En la última parte, orquesta y quinteto de rock se unen en final apoteósico, como si se tratara de un organismo único y no dos componentes por separado. En el disco se incluyen tempranas versiones en vivo de Wring that neck, Hush y Child in time. Este concierto demarcó la ruta para innumerables bandas de rock que se unieron a orquestas para espectáculos similares en décadas posteriores -los famosos discos “sinfónicos” como el de Metallica (S&M, 1999) o Kiss (Alive IV, 2003)-, aunque no todos con el mismo nivel de calidad y credibilidad que en su momento consiguió el fabuloso quinteto británico.

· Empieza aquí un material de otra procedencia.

(* ===== verification/Syscall.v ===== *)
(** * Syscall: kernel/syscall.c and the numbering of syscall_decl.inc

    The two system call interfaces.  A system call's function is applied to
    the five words that are pushed for it; the tables of functions are
    parameters. *)
From S2P Require Import Prelude Pmm Paging UserMem Kernel.

Definition sysargs := list Z.
Definition syscall_fn := sysargs -> K Z.

(** The registers that the arguments come from, first to last. *)
Definition arg_registers : list register := [ebx; ecx; edx; esi; edi].
Fixpoint get_args (regs : Z) (rs : list register) : K sysargs :=
  match rs with [] => mret [] | r :: rs => x ← get_reg regs r; l ← get_args regs rs; mret (x :: l) end.
(** A null function is called all the same. *)
Definition exec_syscall (regs : Z) (function : option syscall_fn) : K unit :=
  c ← current;
  _ ← (if c =? 0 then mret tt else on_task c (fun t => t <| t_regs := regs |>));
  args ← get_args regs arg_registers;
  match function with
  | None => undefined
  | Some f => ret ← f args; put_reg regs eax (u32 ret)
  end.

(** [syscall_entries] has an entry for each number below its length; 0 is
    none. *)
Definition syscall_handler (syscall_entries : list (option syscall_fn)) (regs : Z) : K unit :=
  n ← get_reg regs eax;
  match syscall_entries !! Z.to_nat n with
  | Some (Some f) =>
      _ ← modify (fun s => s <| k_errno := 0 |>);
      exec_syscall regs (Some f)
  | _ => put_reg regs eax (u32 (- ENOSYS))
  end.

Record posix_functions := PosixFunctions { px_exit : syscall_fn; px_fork : syscall_fn; px_write : syscall_fn; px_execve : syscall_fn }.
Definition resolve_posix_syscall_no (f : posix_functions) (no : Z) : option syscall_fn :=
  if no =? 0x1 then Some (px_exit f) else if no =? 0x2 then Some (px_fork f)
  else if no =? 0x4 then Some (px_write f) else if no =? 0xB then Some (px_execve f) else None.
Definition posix_syscall_handler (f : posix_functions) (regs : Z) : K unit :=
  n ← get_reg regs eax; exec_syscall regs (resolve_posix_syscall_no f n).

(** [copy_userspace_ptr]: the bytes at a user address. *)
Definition copy_userspace_ptr (ptr size : Z) : K (list Z) :=
  s ← get_state;
  opt (mapM (fun i => mload (Space (cr3 s) (k_pages s)) (u32 (ptr + i))) (seqZ 0 size)).

(** ** Dispatch *)

(** A frame with the six registers of a call: the number and the arguments. *)
Definition frame_at (s : kstate) (regs n : Z) (args : sysargs) : Prop :=
  k_stacks s !! (regs + reg_offset eax) = Some n
  /\ Forall2 (fun r x => k_stacks s !! (regs + reg_offset r) = Some x) arg_registers args.
Lemma run_get_args rs : forall regs args s,
  Forall2 (fun r x => k_stacks s !! (regs + reg_offset r) = Some x) rs args -> get_args regs rs s = Some (Return args, s).
Proof.
  induction rs as [|r rs IH]; intros regs args s H; inversion H as [|? x ? l Hx Hl]; subst; [done|].
  cbn [get_args]. unfold get_reg, stack_word. kstep. erewrite run_bind by by apply IH. done.
Qed.

(** A number that has no function fails with [ENOSYS] and changes nothing
    else. *)
Lemma syscall_unknown entries regs n s :
  k_stacks s !! (regs + reg_offset eax) = Some n -> entries !! Z.to_nat n = None \/ entries !! Z.to_nat n = Some None ->
  syscall_handler entries regs s
  = Some (Return tt, s <| k_stacks := <[regs + reg_offset eax := u32 (- ENOSYS)]> (k_stacks s) |>).
Proof.
  intros Hn He. unfold syscall_handler, get_reg, stack_word. kstep. by destruct He as [-> | ->].
Qed.
Lemma exec_syscall_runs regs args (f : syscall_fn) s c t r s' :
  Forall2 (fun r x => k_stacks s !! (regs + reg_offset r) = Some x) arg_registers args ->
  current_task s = c -> c <> 0 -> k_tasks s !! c = Some t ->
  f args (s <| k_tasks := <[c := t <| t_regs := regs |>]> (k_tasks s) |>) = Some (Return r, s') ->
  exec_syscall regs (Some f) s = Some (Return tt, s' <| k_stacks := <[regs + reg_offset eax := u32 r]> (k_stacks s') |>).
Proof.
  intros Ha <- Hc Ht Hf. unfold exec_syscall. erewrite (run_bind current) by reflexivity. cbv beta.
  destruct (Z.eqb_spec (current_task s) 0); [done|].
  erewrite run_bind by exact (run_on_task _ _ s t Ht). cbv beta.
  set (s1 := s <| k_tasks := <[current_task s := t <| t_regs := regs |>]> (k_tasks s) |>) in *.
  assert (get_args regs arg_registers s1 = Some (Return args, s1)) as E.
  { apply run_get_args. eapply Forall2_impl; [exact Ha|]. intros r0 x Hx. exact Hx. }
  erewrite run_bind by exact E. cbv beta.
  by erewrite run_bind by exact Hf.
Qed.
(** A function gets the arguments in the order of the registers, runs for the
    task that called, whose [regs] are the frame and whose [errno] is clear,
    and its result is what the task finds in [eax]. *)
Lemma syscall_calls (entries : list (option syscall_fn)) regs n args (f : syscall_fn) s c t r s' :
  frame_at s regs n args -> entries !! Z.to_nat n = Some (Some f) -> current_task s = c -> c <> 0 -> k_tasks s !! c = Some t ->
  f args (s <| k_errno := 0 |> <| k_tasks := <[c := t <| t_regs := regs |>]> (k_tasks s) |>) = Some (Return r, s') ->
  syscall_handler entries regs s = Some (Return tt, s' <| k_stacks := <[regs + reg_offset eax := u32 r]> (k_stacks s') |>).
Proof.
  intros [Hn Ha] He Hs Hc Ht Hf. unfold syscall_handler, get_reg, stack_word. kstep. rewrite He. kstep.
  by apply (exec_syscall_runs regs args f (s <| k_errno := 0 |>) c t).
Qed.
(** The POSIX interface has no such check: a number it does not know calls
    the null address. *)
Lemma posix_unknown_crashes f regs n s args :
  frame_at s regs n args -> n <> 1 -> n <> 2 -> n <> 4 -> n <> 11 -> posix_syscall_handler f regs s = None.
Proof.
  intros [Hn Ha] H1 H2 H4 H11. unfold posix_syscall_handler, get_reg, stack_word. kstep.
  unfold resolve_posix_syscall_no. rewrite !(proj2 (Z.eqb_neq _ _)) by done.
  unfold exec_syscall. erewrite (run_bind current) by reflexivity. cbv beta.
  destruct (current_task s =? 0).
  - erewrite (run_bind (mret tt)) by reflexivity. by rewrite (run_bind (get_args _ _) _ _ args _ (run_get_args _ _ _ _ Ha)).
  - unfold on_task. destruct (k_tasks s !! current_task s) as [t|] eqn:E.
    + rewrite (run_bind (x ← get_task (current_task s); put_task (current_task s) (x <| t_regs := regs |>)) _ _ tt (s <| k_tasks := <[current_task s := t <| t_regs := regs |>]> (k_tasks s) |>));
        [|exact (run_on_task _ _ s t E)].
      set (s1 := s <| k_tasks := <[current_task s := t <| t_regs := regs |>]> (k_tasks s) |>) in *.
      rewrite (run_bind (get_args regs arg_registers) _ s1 args s1); [done|].
      apply run_get_args. eapply Forall2_impl; [exact Ha|]. intros r0 x Hx. exact Hx.
    + unfold mbind at 1, K_bind at 1. unfold mbind at 1, K_bind at 1. unfold get_task, Kernel.reads, opt. by rewrite E.
Qed.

12 de agosto del 2026: El día histórico

“Para mí es un absoluto placer tener aquí en el escenario al fundador, al legendario, al inmortal… ¡Ritchie Blackmore! Muchas gracias, amigo, nos vemos en el bar…” dijo, visiblemente emocionado por lo que acababa de pasar, Ian Gillan cuando los últimos acordes de Smoke on the water dieron paso al rugido del público presente en el Jones Beach Amphitheater neoyorquino. “Hace un par de días -comenzó- recibí un mensaje de un vecino de esta zona: estoy viviendo a la vuelta de la esquina ¿estaría bien si subo a tocar con ustedes?”

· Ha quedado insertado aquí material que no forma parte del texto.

(* ===== verification/Printk.v ===== *)
(** * Printk: the printing of io/console.c, io/logging.c and the dumps of lib/bitmap.c

    [printk] formats with vformat and hands each chunk to the console
    provider.  A [%s] argument is a pointer: [mem] gives what is behind it.
    [ui0], [si0] are vformat's uninitialised locals. *)
From S2P Require Import Prelude CString Strconv VFormat Stdio Console Bitmap Kernel.

(** What [output_console] points to, with its [console_context]; the console
    unless another was chosen by [switch_console_provider]. *)
Class Provider (C : Type) := output_console : list Z -> C -> option C.
#[export] Instance console_provider : Provider console := console_output.

(** Strings that are passed to a format, named by their position from 1. *)
Definition strings (ss : list (list Z)) (a : Z) : list Z := get [] ss (a - 1).
Definition nostrings : Z -> list Z := strings [].

Section printk.
  Context {C : Type} `{Provider C} (ui0 si0 : Z).

(** The callback on the chunks, in the order of the calls. *)
Fixpoint output_chunks (chunks : list (list Z)) (c : C) : option C :=
  match chunks with [] => Some c | l :: chunks => c ← output_console l c; output_chunks chunks c end.
Definition putk (ch : Z) (c : C) : option C := output_console [ch] c.
Definition vprintk (mem : Z -> list Z) (fmt ap : list Z) (c : C) : option C :=
  match vformat mem fmt ap ui0 si0 with Done st => output_chunks (vs_out st) c | _ => None end.
Definition printk (mem : Z -> list Z) (fmt : String.string) (args : list Z) (c : C) : option C :=
  vprintk mem (cstring (str fmt)) args c.
End printk.
Arguments printk {C _} ui0 si0 mem fmt%_string_scope args c.

Section logging.
  Context {C : Type} `{Provider C} (ui0 si0 : Z).
  #[local] Notation printk := (printk ui0 si0).

(** ** io/logging.c *)
Definition LOG_BUFFER_SIZE := 1024.
(** The message goes through a static buffer. *)
Definition debug (mem : Z -> list Z) (buffer msg ap : list Z) (c : C) : option (list Z * C) :=
  '(buffer, _) ← vsnprintf mem buffer 0 LOG_BUFFER_SIZE msg ap ui0 si0;
  c ← printk (strings [buffer]) "%s" [1] c;
  Some (buffer, c).
(** A static buffer filled without a limit: a longer text is undefined. *)
Definition vsprintf_static (mem : Z -> list Z) (buffer msg ap : list Z) : option (list Z) :=
  '(buffer, n) ← vsprintf mem buffer 0 msg ap ui0 si0;
  if n <? LOG_BUFFER_SIZE then Some buffer else None.
(** With [KLOG_ENABLED] 0 the message is formatted and dropped. *)
Definition klogv (mem : Z -> list Z) (buffer msg ap : list Z) : option (list Z) := vsprintf_static mem buffer msg ap.

(** ** Dumps *)
Definition dump_registers (r : register -> Z) (c : C) : option C :=
  c ← printk nostrings "EIP=0x%x CS=0x%x EFLAGS=0x%x USERESP=0x%x STACK=0x%x
" [r eip; r cs; r eflags; r useresp; r ss] c;
  c ← printk nostrings "FS=0x%x GS=0x%x ES=0x%x DS=0x%x
" [r fs; r gs; r es; r ds] c;
  printk nostrings "EDI=0x%x ESI=0x%x EBP=0x%x ESP=0x%x EBX=0x%x EDX=0x%x ECX=0x%x EAX=0x%x
" [r edi; r esi; r ebp; r esp; r ebx; r edx; r ecx; r eax] c.

(** The bits from [i] on, [n] of them; [gap] is what follows bit [i]. *)
Fixpoint dump_bits (gap : Z -> C -> option C) (bm : bitmap) (n : nat) (i : Z) (c : C) : option C :=
  match n with
  | O => Some c
  | S n => c ← printk nostrings "%d" [b2z (bitmap_test bm i)] c; c ← gap i c; dump_bits gap bm n (i + 1) c
  end.
(** [e] is unsigned: the test for a negative one is void.  [i] is an [int]
    compared as unsigned. *)
Definition dump_end (bm : bitmap) (e : Z) : Z := if bm_size bm <? e then bm_size bm else e.
Definition bitmap_dump (bm : bitmap) (s e : Z) (c : C) : option C :=
  c ← dump_bits (fun _ => Some) bm (Z.to_nat (dump_end bm e - s)) s c;
  printk nostrings "
" [] c.
Definition bitmap_dump_pretty (bm : bitmap) (s e : Z) (c : C) : option C :=
  c ← dump_bits (fun i c => if ((i + 1) mod 8 =? 0) && (i <? u32 (bm_size bm - 1)) then printk nostrings " " [] c else Some c)
        bm (Z.to_nat (dump_end bm e - s)) s c;
  printk nostrings "
" [] c.
(** [width] is in hexadecimal digits; a width below 2 divides by zero. *)
Fixpoint dump_bytes (bm : bitmap) (width : Z) (n : nat) (i e : Z) (c : C) : option C :=
  match n with
  | O => Some c
  | S n =>
      c ← printk nostrings "%x" [Z.land (get 0 (bm_bits bm) i) 0xF] c;
      c ← printk nostrings "%x" [Z.shiftr (get 0 (bm_bits bm) i) 4] c;
      if i =? e then Some c else
      c ← (if i =? 0 then printk nostrings " " [] c
           else if width =? 0 then None
           else if u32 (i + 1) mod width =? 0 then
             c ← printk nostrings "
" [] c;
             printk nostrings "%-5lu " [u32 (u32 (i + 1) * bitmap_elem_size)] c
           else printk nostrings " " [] c);
      dump_bytes bm width n (i + 1) e c
  end.
Definition bitmap_dump_compact (bm : bitmap) (s e width : Z) (c : C) : option C :=
  if bm_size bm <=? s then Some c else
  let e := (if bm_size bm <=? e then bm_size bm - 1 else e) / bitmap_elem_size in
  let i := s / bitmap_elem_size in
  c ← printk nostrings "%-5lu " [0] c;
  c ← dump_bytes bm (width / 2) (Z.to_nat (e + 1 - i)) i e c;
  printk nostrings "

" [] c.
End logging.

(** ** bootlog, on the console *)
Definition LOG_STATUS_SUCCESS := 0.
Definition LOG_STATUS_ERROR := 1.
Definition LOG_STATUS_WARNING := 2.
Definition PINK_COLOR := 12.
Definition WBLUE_COLOR := 9.
Definition WGREEN_COLOR := 10.
Definition YELLOW_COLOR := 14.
Definition bootlog (msg : list Z) (status : Z) (c : console) : option console :=
  let log (text : list Z) (color : Z) :=
    c ← console_write (cstring (str "[")) c;
    c ← console_write_color (cstring text) (-1) color c;
    c ← console_write (cstring (str "] ")) c;
    c ← console_write_color msg (-1) WBLUE_COLOR c;
    console_write (cstring (str "
")) c in
  if status =? LOG_STATUS_SUCCESS then log (str "OK   ") WGREEN_COLOR
  else if status =? LOG_STATUS_ERROR then log (str "ERROR") PINK_COLOR
  else if status =? LOG_STATUS_WARNING then log (str "WARN ") YELLOW_COLOR
  else Some c.

(** ** Printing is writing the formatted text *)
Lemma console_output_app a b c : console_output (a ++ b) c = (c ← console_output a c; console_output b c).
Proof.
  revert c. induction a as [|x a IH]; intros c; [done|]. simpl. destruct (console_putchar (u8 x) c); [apply IH|done].
Qed.
Lemma output_chunks_concat chunks (c : console) : output_chunks chunks c = console_output (concat chunks) c.
Proof.
  revert c. induction chunks as [|l chunks IH]; intros c; [done|]. simpl. rewrite console_output_app.
  unfold output_console, console_provider. destruct (console_output l c); [apply IH|done].
Qed.
Lemma printk_text ui0 si0 mem fmt ds tl args (c : console) :
  str fmt = format_text ds tl -> args_ok mem ds args -> literal_ok tl ->
  printk ui0 si0 mem fmt args c = console_output (expected mem ds args ++ tl) c.
Proof.
  intros Hf Ha Hl. destruct (vformat_renders mem ds tl args ui0 si0 Ha Hl) as (st&Hrun&Hout).
  unfold printk, vprintk. rewrite Hf, Hrun, output_chunks_concat. by rewrite Hout.
Qed.

Lemma literal_okb l : forallb (fun c => negb (c =? 0) && negb (c =? 37)) l = true -> literal_ok l.
Proof.
  intros Hb. apply Forall_forall. intros x Hx. rewrite forallb_forall in Hb. apply list_elem_of_In in Hx. specialize (Hb x Hx). lia.
Qed.
Lemma field_unpadded lft zero p b : field lft zero 0 p b = p ++ b.
Proof.
  unfold field. pose proof (zlen_nonneg p). pose proof (zlen_nonneg b).
  replace (Z.to_nat (0 - (zlen p + zlen b))) with 0%nat by lia. cbn [replicate]. destruct lft, zero; rewrite ?app_nil_r; done.
Qed.

(** A call of printk: its format in parts, and the arguments. *)
Record print_call := PrintCall { pc_mem : Z -> list Z; pc_parts : list (list Z * directive); pc_tail : list Z; pc_args : list Z }.
Definition pc_ok (p : print_call) : Prop := args_ok (pc_mem p) (pc_parts p) (pc_args p) /\ literal_ok (pc_tail p).
Definition pc_text (p : print_call) : list Z := expected (pc_mem p) (pc_parts p) (pc_args p) ++ pc_tail p.
Fixpoint print_calls {C} `{Provider C} (ui0 si0 : Z) (ps : list print_call) (c : C) : option C :=
  match ps with
  | [] => Some c
  | p :: ps => c ← vprintk ui0 si0 (pc_mem p) (cstring (format_text (pc_parts p) (pc_tail p))) (pc_args p) c; print_calls ui0 si0 ps c
  end.

(** C39: calls of printk, one after the other, with formats of literals, [%%]
    and the conversions d, u, o, x, p, s, c, left and zero flags and widths:
    the console ends as if all the formatted texts had been written to it as
    one, whatever the uninitialised locals of the formatter hold; the screen
    keeps its size and the cursor stays on it. *)
Theorem printk_shows ui0 si0 ps c :
  Forall pc_ok ps -> con_ok c ->
  exists c', print_calls ui0 si0 ps c = Some c' /\ console_output (concat (pc_text <$> ps)) c = Some c' /\ con_ok c'.
Proof.
  intros Hps. revert c. induction Hps as [|p ps [Ha Hl] _ IH]; intros c Hc; [by exists c|].
  destruct (vformat_renders (pc_mem p) (pc_parts p) (pc_tail p) (pc_args p) ui0 si0 Ha Hl) as (st&Hrun&Hout).
  cbn [print_calls]. unfold vprintk. rewrite Hrun, output_chunks_concat, Hout. fold (pc_text p).
  cbn [fmap list_fmap concat]. rewrite console_output_app.
  destruct (console_output_total (pc_text p) c Hc) as (c1&->&Hc1). cbn [mbind option_bind].
  destruct (IH c1 Hc1) as (c'&?&?&?). by exists c'.
Qed.
Lemma printk_shows_witness : exists c', print_calls 5 6
    [PrintCall nostrings [(str "cpu ", Conv false true 3 Cd); (str " at ", Conv false false 0 Cu)] [10] [7; 90];
     PrintCall (strings [cstring (str "ok")]) [(str "  ", Pct); ([], Conv true false 4 Cs)] [] [1]] con_example = Some c'
  /\ console_output (str "cpu 007 at 90
  %ok  ") con_example = Some c'.
Proof.
  match goal with |- exists c', print_calls _ _ ?ps _ = _ /\ _ => destruct (printk_shows 5 6 ps con_example) as (c'&H1&H2&_) end.
  - assert (Hw : forall w, 0 <= w < 10 -> 0 <= w < 2 ^ 31) by lia.
    apply Forall_cons. split; [|apply Forall_singleton]; (split; [|by apply literal_okb]); cbn [pc_mem pc_parts pc_args args_ok].
    + split; [by apply literal_okb|]. split; [apply Hw; lia|]. split; [by intros [=]|]. split; [by apply literal_okb|].
      split; [apply Hw; lia|]. by split; [intros [=]|].
    + split; [by apply literal_okb|]. split; [by apply literal_okb|]. split; [apply Hw; lia|]. split; [|reflexivity].
      intros _. split; [by intros [=]|]. exists (str "ok"), []. split; [reflexivity|]. by split; [repeat constructor|].
  - by vm_compute.
  - exists c'. split; [exact H1|]. rewrite <- H2. by vm_compute.
Defined.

Roger Glover e Ian Paice estaban al lado, sonrientes, mientras Ritchie, el hombre que en 1974 estuvo a punto de quemar el escenario en el festival California Jam solo porque no los pusieron al final del cartel, le preguntaba a su compinche de toda una vida: “¿Cómo es que ahora eres mucho más alto que yo?” Gillan, con la confianza que los ha unido durante décadas, respondió: “Todo da vueltas, hermano. Te estás encogiendo”. Fue como el reencuentro de viejos amigos de promoción. Las caras, el lenguaje corporal de los cuatro, reflejan una atmósfera de camaradería, de profunda amistad. Más lejos, Don Airey (teclados) y Simon McBride (guitarra) contemplan la escena, conscientes de que están siendo testigos de un momento histórico.

Ritchie Blackmore ha pasado a la posteridad no solo como inspiración de otros geniales intérpretes de la guitarra eléctrica como Eddie Van Halen, Yngwie Malmsteen o Steve Vai, sino también como una de las personalidades más díscolas e intratables del mundo de la música popular. Por eso, fue conmovedor verlo amable y hasta humilde, conversando con sus amigos de siempre y tocando una de las canciones que ayudó a definir el rock como expresión artística del siglo XX.